(Stored data)
-- -- --

(** * Exoplanet-AI backend: conditioning, feature derivation, artifact
      loading and scoring

    A shallow embedding of the serving path of the repository
    ([backend/app/features/bls.py], [backend/app/models/loader.py],
    [backend/app/models/infer.py], [backend/app/dataaccess/lc_store.py],
    [backend/app/main.py]) and the properties of it that the specification
    states.

    Python [float]s and NumPy [float64]s are Rocq's primitive binary64
    floats, so every comparison, NaN test and arithmetic step below is the
    IEEE-754 operation the interpreter performs.  Exceptions are values of
    an error type; code that touches the disk, the clock, the logger or the
    service's cached state runs in a state-and-error monad over an explicit
    [World]. *)

From Stdlib Require Import List String Ascii Bool ZArith Lia PeanoNat.
From Stdlib Require Import Floats DecimalString.
Import ListNotations.

Set Warnings "-inexact-float,-register-all".
#[local] Open Scope string_scope.
#[local] Open Scope list_scope.

(* ================================================================== *)
(** * Python values: exceptions, results, dictionaries, floats *)
(* ================================================================== *)

Module Py.

(** The exception classes the serving path raises or catches.  Built-in
    classes whose intermediate bases play no role here ([LookupError],
    [ArithmeticError]) hang directly under [Exception]. *)
Inductive exc_class : Type :=
| Exception
| ValueError
| TypeError
| RuntimeError
| IndexError
| ZeroDivisionError
| AttributeError
| OSError
| FileNotFoundError
| AssertionError
| InsufficientDataError      (* bls.py:16   class InsufficientDataError(Exception) *)
| LightcurveNotFoundError    (* infer.py:20 class LightcurveNotFoundError(FileNotFoundError) *)
| FeatureExtractionError.    (* infer.py:24 class FeatureExtractionError(RuntimeError) *)

Definition exc_class_eqb (a b : exc_class) : bool :=
  match a, b with
  | Exception, Exception | ValueError, ValueError | TypeError, TypeError
  | RuntimeError, RuntimeError | IndexError, IndexError
  | ZeroDivisionError, ZeroDivisionError | AttributeError, AttributeError
  | OSError, OSError | FileNotFoundError, FileNotFoundError
  | AssertionError, AssertionError
  | InsufficientDataError, InsufficientDataError
  | LightcurveNotFoundError, LightcurveNotFoundError
  | FeatureExtractionError, FeatureExtractionError => true
  | _, _ => false
  end.

(** The direct base class ([None] at the root). *)
Definition base (c : exc_class) : option exc_class :=
  match c with
  | Exception => None
  | FileNotFoundError => Some OSError
  | LightcurveNotFoundError => Some FileNotFoundError
  | FeatureExtractionError => Some RuntimeError
  | _ => Some Exception
  end.

Fixpoint issubclass_upto (fuel : nat) (c d : exc_class) : bool :=
  exc_class_eqb c d ||
  match fuel with
  | O => false
  | S fuel' =>
      match base c with
      | Some b => issubclass_upto fuel' b d
      | None => false
      end
  end.

(** The hierarchy above is four levels deep at most. *)
Definition issubclass : exc_class -> exc_class -> bool := issubclass_upto 4.

(** An exception instance: class, [str(exc)], and [__cause__]
    ([raise ... from exc]). *)
Inductive exn : Type :=
| Exn (cls : exc_class) (msg : string) (cause : option exn).

Definition exn_class (e : exn) : exc_class := let 'Exn c _ _ := e in c.
Definition exn_str (e : exn) : string := let 'Exn _ m _ := e in m.
Definition exn_cause (e : exn) : option exn := let 'Exn _ _ c := e in c.

(** [except C] catches [e] when [isinstance(e, C)]. *)
Definition isinstance (e : exn) (c : exc_class) : bool :=
  issubclass (exn_class e) c.

Inductive result (A : Type) : Type :=
| Ok (a : A)
| Raise (e : exn).
Arguments Ok {A} a.
Arguments Raise {A} e.

Definition bind {A B} (r : result A) (k : A -> result B) : result B :=
  match r with
  | Ok a => k a
  | Raise e => Raise e
  end.

Definition raise {A} (c : exc_class) (msg : string) : result A :=
  Raise (Exn c msg None).

Definition raise_from {A} (c : exc_class) (msg : string) (cause : exn)
  : result A :=
  Raise (Exn c msg (Some cause)).

(** The outcome of a call into a third-party library (astropy): a value, or
    an exception.  Library code cannot raise the application's own exception
    classes, and the serving path tells a library failure apart no further
    than [except Exception], so it is kept as a plain [Exception] with the
    library's message. *)
Inductive foreign (A : Type) : Type :=
| Returned (a : A)
| Failed (msg : string).
Arguments Returned {A} a.
Arguments Failed {A} msg.

Definition of_foreign {A} (f : foreign A) : result A :=
  match f with
  | Returned a => Ok a
  | Failed msg => raise Exception msg
  end.

Definition is_ok {A} (r : result A) : bool :=
  match r with Ok _ => true | Raise _ => false end.

(** [raises r C]: [r] is an exception that [except C] would catch. *)
Definition raises {A} (r : result A) (c : exc_class) : bool :=
  match r with Ok _ => false | Raise e => isinstance e c end.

-- -- --

**EXERCISE BRIEF**
In the records above, the line with "(** The outcome" marks the start and the line with "classes, and the" marks the end; copy that stretch exactly, both lines included, and nothing else.

**SOLUTION TO THE PROBLEM**
(** The outcome of a call into a third-party library (astropy): a value, or
    an exception.  Library code cannot raise the application's own exception
    classes, and the serving path tells a library failure apart no further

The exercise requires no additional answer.